Instead of wine tasting, a hacker attack: hackers from the Russian Federation attacked European diplomats
Kyiv • UNN
The Russian group Cozy Bear sent European diplomats invitations to fake wine tastings on behalf of the European Ministry of Foreign Affairs. The letters contained malware.
A hacker group previously linked to Russian intelligence agencies has been sending European diplomats invitations to fake wine tastings from a European foreign ministry in recent months.
UNN reports this with reference to Politico.
A cybersecurity company has discovered that the well-known hacker group Cozy Bear was trying to trick European diplomats into downloading malicious software.
According to a new study published on Tuesday, a hacker group previously linked to Russian intelligence agencies has been sending European diplomats invitations to fake wine tastings from a European foreign ministry in recent months.
Cybersecurity company Check Point said that a Russian-linked group known as Cozy Bear attacked European diplomatic institutions with emails with subjects such as "Wine Tasting" and "Diplomatic Dinner." The letters contained malicious software that puts victims' security at risk.
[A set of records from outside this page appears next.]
(** The length check on a submission is lost when the loop runs. A validated
    changeset whose [OldLen] is not the length of its base revision is refused on
    the head revision, but on an older one it is rebased, committed and
    acknowledged, here with its insertion dropped. *)
Theorem Apply_stale_length_commits :
  exists fsm e a res,
    apply_entry (NewDocumentStateMachine []) alice_1 = Ret (mkApplied fsm (Some res) [res]) /\
    Validate (EChangeset e) = Ret tt /\ In (insert_op (bytes_of "x")) (Ops (EChangeset e)) /\
    BaseRev e = 0 /\ OldLen (EChangeset e) <> 0 /\
    apply_entry (NewDocumentStateMachine []) e
      = Ret (mkApplied (NewDocumentStateMachine []) None []) /\
    apply_entry fsm e = Ret a /\ response a = Some (mkResult (Identity 2) 2 (ClientID e) false) /\
    HeadText (machine a) = HeadText fsm.
Proof.
  pose (e := mkEntry (bytes_of "bob") 1 0 (mkChangeset 5 6 [retain 5; insert_op (bytes_of "x")])).
  exists (machine demo_first), e, (commit (machine demo_first) e (Identity 2) (bytes_of "hi")),
    (mkResult (EChangeset alice_1) 1 (bytes_of "alice") false).
  split_and!; try reflexivity; [simpl; tauto|done].
Qed.
(* ===== verification/Future.v ===== *)
(** The result of a proposal ([internal/raft/future.go]): a future is resolved by the
    first [respond], whichever of the apply loop, the timeout, the loss of
    leadership or the shutdown makes it, and every read sees that result. *)
From S2P Require Import Prelude.

(** The errors of the package, and that of a failed store. *)
Inductive apply_error : Type :=
| ErrNotLeader
| ErrShutdown
| ErrTimeout
| ErrLeaderLost
| ErrStoreLog (err : string).

#[export] Instance apply_error_eq_dec : EqDecision apply_error.
Proof. solve_decision. Defined.

Section future.
  (** What [FSM.Apply] returns: an [interface{}], here an [option] of the type of
      the machine's results. *)
  Context {R : Type}.

(** [errCh] is a channel of capacity 1: its buffer. An [error] is [option
    apply_error], [None] for [nil]. *)
Record ApplyFuture : Type := mkFuture {
  errCh : option (option apply_error);
  f_response : option R;
  respondOnce : bool;
  readOnce : bool;
  f_err : option apply_error
}.

Definition newApplyFuture : ApplyFuture := mkFuture None None false false None.

(** The send cannot block: [respondOnce] guards the only one. *)
Definition respond (f : ApplyFuture) (err : option apply_error) (resp : option R) : ApplyFuture :=
  if respondOnce f then f
  else mkFuture (Some err) resp true (readOnce f) (f_err f).

(** [Error()]: [None] when the receive blocks. *)
Definition Error (f : ApplyFuture) : option (ApplyFuture * option apply_error) :=
  if readOnce f then Some (f, f_err f)
  else
    match errCh f with
    | Some e => Some (mkFuture None (f_response f) (respondOnce f) true e, e)
    | None => None
    end.

Definition Response (f : ApplyFuture) : option R := f_response f.

(** The calls made on a future, in the order in which its locks let them in. *)
Inductive call : Type :=
| CRespond (err : option apply_error) (resp : option R)
| CError.

(** The state, and the results the [Error] calls returned. A blocked [Error] call
    leaves the state alone: its goroutine waits. *)
Definition step_future (p : ApplyFuture * list (option apply_error)) (c : call) :=
  match c with
  | CRespond err resp => (respond (fst p) err resp, snd p)
  | CError =>
      match Error (fst p) with
      | Some (f', e) => (f', snd p ++ [e])
      | None => p
      end
  end.

Definition run_future (cs : list call) : ApplyFuture * list (option apply_error) :=
  foldl step_future (newApplyFuture, []) cs.

(** The first [respond] of a sequence of calls. *)
Fixpoint first_respond (cs : list call) : option (option apply_error * option R) :=
  match cs with
  | [] => None
  | CRespond err resp :: _ => Some (err, resp)
  | CError :: r => first_respond r
  end.

(** ** Correctness *)

Record future_inv (first : option (option apply_error * option R))
    (p : ApplyFuture * list (option apply_error)) : Prop := mk_future_inv {
  fi_once : respondOnce (fst p) = match first with Some _ => true | None => false end;
  fi_chan : errCh (fst p) =
    if readOnce (fst p) then None else match first with Some q => Some (fst q) | None => None end;
  fi_resp : Response (fst p) = match first with Some q => snd q | None => None end;
  fi_reads : forall e, e ∈ snd p -> exists q, first = Some q /\ e = fst q;
  fi_read : readOnce (fst p) = true -> exists q, first = Some q /\ f_err (fst p) = fst q
}.

Lemma first_respond_snoc cs c :
  first_respond (cs ++ [c]) =
  match first_respond cs with
  | Some q => Some q
  | None => match c with CRespond err resp => Some (err, resp) | CError => None end
  end.
Proof. induction cs as [|[err resp|] cs IH]; simpl; [by destruct c|done|done]. Qed.

Lemma future_inv_step cs c :
  future_inv (first_respond cs) (run_future cs) ->
  future_inv (first_respond (cs ++ [c])) (run_future (cs ++ [c])).
Proof.
  rewrite first_respond_snoc. unfold run_future. rewrite foldl_app. cbn [foldl].
  generalize (foldl step_future (newApplyFuture, []) cs) as p. intros [f es].
  destruct f as [ch rs once rd er]. generalize (first_respond cs) as first.
  intros first [H1 H2 H3 H4 H5]. unfold Response in *. simpl in *.
  destruct c as [err resp|]; simpl.
  - unfold respond. simpl. destruct first as [q|]; subst once; [by constructor|].
    destruct rd; [by destruct H5 as (?&?&?)|].
    constructor; simpl; try done. intros e He. by destruct (H4 e He) as (?&?&?).
  - unfold Error. simpl. destruct rd.
    + destruct H5 as (q&->&->); [done|]. constructor; simpl; eauto.
      intros e [He | ->%list_elem_of_singleton]%elem_of_app; eauto.
    + destruct first as [q|]; subst ch; [|by constructor].
      constructor; simpl; eauto.
      intros e [He | ->%list_elem_of_singleton]%elem_of_app; eauto.
Qed.

Lemma future_inv_run cs : future_inv (first_respond cs) (run_future cs).
Proof.
  induction cs as [|c cs IH] using rev_ind; [|by apply future_inv_step].
  constructor; simpl; try done. by intros e ?%not_elem_of_nil.
Qed.

(** * Properties *)

(** Only the first response counts. However the calls on a future interleave,
    every [Error] that returns gives the error of the first [respond], [Response]
    is that call's response, an [Error] returns once there was a [respond], and
    until then it blocks. *)
Theorem future_first_wins (cs : list call) :
  let p := run_future cs in
  (forall e, e ∈ snd p -> exists q, first_respond cs = Some q /\ e = fst q) /\
  Response (fst p) = match first_respond cs with Some q => snd q | None => None end /\
  match first_respond cs with
  | Some q => exists f, Error (fst p) = Some (f, fst q)
  | None => Error (fst p) = None
  end.
Proof.
  destruct (future_inv_run cs) as [H1 H2 H3 H4 H5]. split_and!; [done|done|].
  unfold Error. destruct (readOnce (fst (run_future cs))) eqn:Er.
  - destruct H5 as (q&Hq&He); [done|]. rewrite Hq, He. by eexists.
  - rewrite H2. destruct (first_respond cs); [by eexists|done].
Qed.

End future.
Arguments ApplyFuture : clear implicits.
Arguments newApplyFuture {R}.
It is noted that Cozy Bear is one of the most famous hacker groups in Russia. It is believed to have carried out major hacks, such as the invasion of the US Democratic National Committee on the eve of the 2016 presidential election, as well as the recent large-scale hack of software company SolarWinds, which is described as the largest attack in history.
Western security services previously linked Cozy Bear, also known as APT29 and Midnight Blizzard, to the Russian Foreign Intelligence Service SZR.
The hackers behind the new campaign posed as a "large" European foreign ministry, sending fake invitations to targets, including foreign ministries, as well as embassies of non-EU countries located in Europe.
Instead of trying a rich red or white wine, diplomats who opened email attachments unwittingly downloaded malicious software
Check Point has been tracking the campaign since January. The firm's researcher, Serhiy Shykevych, declined to name the exact foreign ministry that the hackers were imitating, noting only that it was "one of the largest" in the European Union.
Commenting on the choice of wine as bait, Shykevych said: "Someone from the attackers had a good idea."
A cyberattack on the Polish space agency: what is known03.03.25, 11:23 • 25336 views
Shykevych added that Check Point has not determined whether the hacking attempts were successful. The firm said in its study that it found signs that diplomats in the Middle East were also targeted.
Two European diplomats told POLITICO that they regularly receive warnings about phishing attempts, but have not received warnings about this particular campaign. This attack is an updated version of a similar campaign previously detected by Google.